Si era el partido de las empresas —de las grandes empresas, esto es, los contratistas de Defensa, el petróleo, los grandes conglomeradas, la banca— quedó reducido al partido de los bienes raíces. Si era el partido del libre comercio, quedó disuelto en un confuso proteccionismo. Si era el partido de los halcones de la seguridad nacional, se desvaneció entre los guiños a Putin y el desprecio a la alianza transatlántica. Y si era el partido de la religión y los valores de familia, el altercado con Ted Cruz habla por sí mismo.
La narrativa Demócrata se ancló en aquello que el Partido Republicano, convertido en partido de Trump, ha dejado en el camino
Es que fue una convención de ausencias más que presencias, y no solo de ideas. No asistió un solo Bush, ni McCain, Romney o Powell, entre otros patricios Republicanos. Tal vez sea este el testimonio más elocuente del vaciamiento programático, un espacio disponible que le quedó servido al Partido Demócrata para la semana siguiente.

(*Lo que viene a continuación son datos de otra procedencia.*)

(* ===== verification/BrokerSpec.v ===== *)
(** * The effect broker hands each effect out once (ag-app/src/effectd.rs)

    The specification of the broker is an automaton over its log: for one proposal,
    which durable records may follow which, and when an effect may be handed out.
    Every call of the broker, whatever it answers, extends the log by a run of this
    automaton and leaves the store holding the automaton's record.  So at most one
    effect is handed out per proposal, over any sequence of calls, failed writes and
    restarts, and only after a human's authority for exactly that proposal is
    durably burned. *)

From S2P Require Import Prelude Wire Fixture Digest Names Origin Capability Identity Session Protocol Paths Store StoreLog StoreSpec StoreBlob HostFiles RpcAuth Config Effect Compile Proposal Executor Pointer PointerText PointerGit PointerRuntime Activation Api Broker BrokerOps BrokerAdmin WorkerSpec.

(** ** The automaton *)

(** What the log says of one proposal: its durable record, and whether an attempt is
    armed, that is, durably begun and not handed out. *)
Record Track : Type := mkTrack { tk_record : option BrokerProposalRecordV1; tk_armed : bool }.
Definition track_start : Track := mkTrack None false.

Definition executing (s : ProposalStateV1) : bool := match s with Executing _ _ _ => true | _ => false end.
Definition record_entity (r : BrokerProposalRecordV1) : string := proposal_entity (cp_digest (rec_canonical r)).
(** The records that may follow [old]: the same proposal, in the same state or one
    event of the lifecycle later. *)
Definition follows (old : option BrokerProposalRecordV1) (new : BrokerProposalRecordV1) : Prop :=
  match old with
  | None => rec_state new = Ready (cp_digest (rec_canonical new))
  | Some old =>
      rec_canonical new = rec_canonical old /\
      (rec_state new = rec_state old \/ exists e, proposal_apply (rec_state old) e = Ok (rec_state new))
  end.
Definition armed_after (t : Track) (new : BrokerProposalRecordV1) : bool :=
  executing (rec_state new) &&
  match tk_record t with
  | Some old => if executing (rec_state old) then tk_armed t else true
  | None => false
  end.
(** A record under which the effect of [proposal] may be handed to [attempt]. *)
Definition authorizes (r : BrokerProposalRecordV1) (proposal attempt : Digest) : Prop :=
  (exists checkpoint, rec_state r = Executing proposal attempt checkpoint) /\
  exists ratifier challenge signed_request,
    rec_authorization r = Some (HumanExact proposal ratifier challenge signed_request) /\
    independent_from (pb_proposer (cp_body (rec_canonical r))) ratifier = Ok true.
(* ===== verification/BrokerRecovery.v ===== *)
(** * The effect broker: restart recovery settles every attempt (ag-app/src/effectd.rs)

    The loops of the broker read pages of proposals while their bodies write.  A body
    that writes existing proposals only leaves the walk on course: it ends within its
    fuel and visits every proposal.  So a restart that comes up leaves no proposal with
    a burned authority or a running attempt, and hands nothing out. *)

From S2P Require Import Prelude Wire Fixture Digest Names Origin Capability Identity Session Protocol Paths Store StoreLog StoreSpec StoreBlob HostFiles RpcAuth Config Effect Compile Proposal Executor Pointer PointerText PointerGit PointerRuntime Activation Api Broker BrokerOps BrokerAdmin WorkerSpec BrokerSpec.

(** ** Running a call that answers *)

Lemma st_bind_ok {S E A B} (m : ST S E A) (k : A -> ST S E B) s s' v :
  st_bind m k s = (s', Ok v) <-> exists s1 a, m s = (s1, Ok a) /\ k a s1 = (s', Ok v).
Proof.
  rewrite st_bind_run. destruct (m s) as [s1 [a|e|]].
  - split; [eauto|]. by intros (? & ? & [= <- <-] & ?).
  - split; [done|]. by intros (? & ? & ? & ?).
  - split; [done|]. by intros (? & ? & ? & ?).
Qed.
Lemma st_try_ok {S E F A B} (m : ST S E A) (k : res E A -> ST S F B) s s' v :
  st_try m k s = (s', Ok v) -> exists s1 r, m s = (s1, r) /\ k r s1 = (s', Ok v).
Proof. unfold st_try. destruct (m s) as [s1 [a|e|]]; [eauto..|done]. Qed.
Lemma lift_ok {X Fd A B} (r : res BrokerError A) (k : A -> ST (BrokerState X Fd) BrokerError B) s s' v :
  st_bind (lift r) k s = (s', Ok v) <-> exists a, r = Ok a /\ k a s = (s', Ok v).
Proof.
  rewrite st_bind_run. unfold lift, pure. destruct r as [a|e|]; split; try done.
  - eauto.
  - by intros (? & [= <-] & ?).
  - by intros (? & ? & _).
  - by intros (? & ? & _).
Qed.
(* ===== verification/Provider.v ===== *)
(** * The provider daemon (ag-providerd/src/lib.rs)

    The credential-isolated inference proxy.  A handler is a function of the
    daemon's state, which holds the store, the host and a log of what was made
    durable and what was posted.  Budget is reserved in the store
    before a request leaves; the event stream that came back is kept until the
    governor acknowledges its custody; a terminated session keeps a tombstone.

    The host is a parameter: the descriptors and the clock of [PointerHost], and
    [ProviderHost] for the environment, the HTTP client and the writes of the
    store.  [reqwest] decides what is a header; [serde_json] reads the stored
    records ([ProviderDecoders]). *)

From S2P Require Import Prelude Wire Fixture Digest Names Origin Capability Identity Session Protocol Paths Store StoreLog HostFiles RpcAuth Config Executor Pointer PointerText PointerGit Api.

(** ** Messages (ag-app/src/api.rs) *)

Inductive ProviderRequestV1 : Type :=
  | ProviderHealth
  | RegisterCapability (capability : InferenceCapabilityV1) (worker_principal : PrincipalId)
  | Infer (capability : InferenceCapabilityV1) (request : ProviderRequestCustodyV1) (request_bytes : OpaqueBytesV1)
  | FetchInference (dispatch : Digest)
  | AcknowledgeInferenceCustody (dispatch exact_event_stream governor_custody_record : Digest)
  | TerminateSession (session : SessionId).
Inductive ProviderResponseV1 : Type :=
  | ProviderHealthResponse (health : HealthV1)
  | CapabilityRegistered (capability : InferenceCapabilityId)
  | InferenceAvailable (dispatch exact_event_stream : Digest) (byte_length : Z) (protocol_terminal : bool)
  | InferenceResponse (dispatch exact_event_stream : Digest) (event_stream : OpaqueBytesV1) (sanitized_headers : list (string * string))
      (protocol_terminal : bool)
  | InferenceCustodyAcknowledged (dispatch receipt : Digest)
  | SessionTerminatedResponse (receipt : Digest).

(** ** Records *)

Definition TERMINATION_PAGE_SIZE : Z := 64.
Definition MAX_PROVIDER_CREDENTIAL_BYTES : Z := 64 * 1024.
Definition MAX_PROVIDER_CREDENTIAL_NAME_BYTES : nat := 128.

Los Demócratas fueron evidencia adicional de la división causada por Trump. Un ejemplo: con solo 475 delegados contra los 1.725 de Trump, Cruz se animó a desairarlo desde el escenario. Con más poder estructural, 1.843 delegados contra los 2.838 de Clinton, Sanders dio prioridad a una convención en unidad y con plataforma de consenso. El contraste no podría ser más marcado.
La capacidad de cementar el consenso durante la convención misma fue una clase magistral de estrategia y liderazgo. Si comenzó como guerra civil, por la intransigencia de la base electoral de Sanders, el final fue Navidad en familia. Fue un thriller en el primer día y comedia romántica al final, con la debida ayuda de Hollywood, por supuesto.
La narrativa se ancló en aquello que el Partido Republicano, convertido en partido de Trump, ha dejado en el camino. Fue Roosevelt y Reagan al mismo tiempo, la liturgia del excepcionalismo americano pero en clave Demócrata. Fue el partido de los negocios y las empresas, para eso estuvo Bloomberg. Fue el partido de la familia, para esto estuvo Michelle Obama. Fue el partido del libre comercio, que Kaine apoya en el Senado. Y fue también el partido de la seguridad nacional, para eso estuvo el General John Allen con una veintena de oficiales.
Pero sobre todo fue una convención de virtudes cívicas, nunca más elocuentes que en la estremecedora presencia de Ghazala y Khizr Khan; musulmanes, inmigrantes y padres de Humayun Khan, soldado caído en Irak y cuyos restos yacen en Arlington. Mirando directamente a la cámara, el señor Khan se dirigió a Trump y, con la Constitución en la mano, le preguntó si la había leído. Le habló de patriotismo y concluyó recriminándole no haber sacrificado nada ni a nadie en su vida.
Para quien sacrificó un hijo por patriotismo, por cierto, la política solo puede ser un propósito mucho más grande que uno mismo.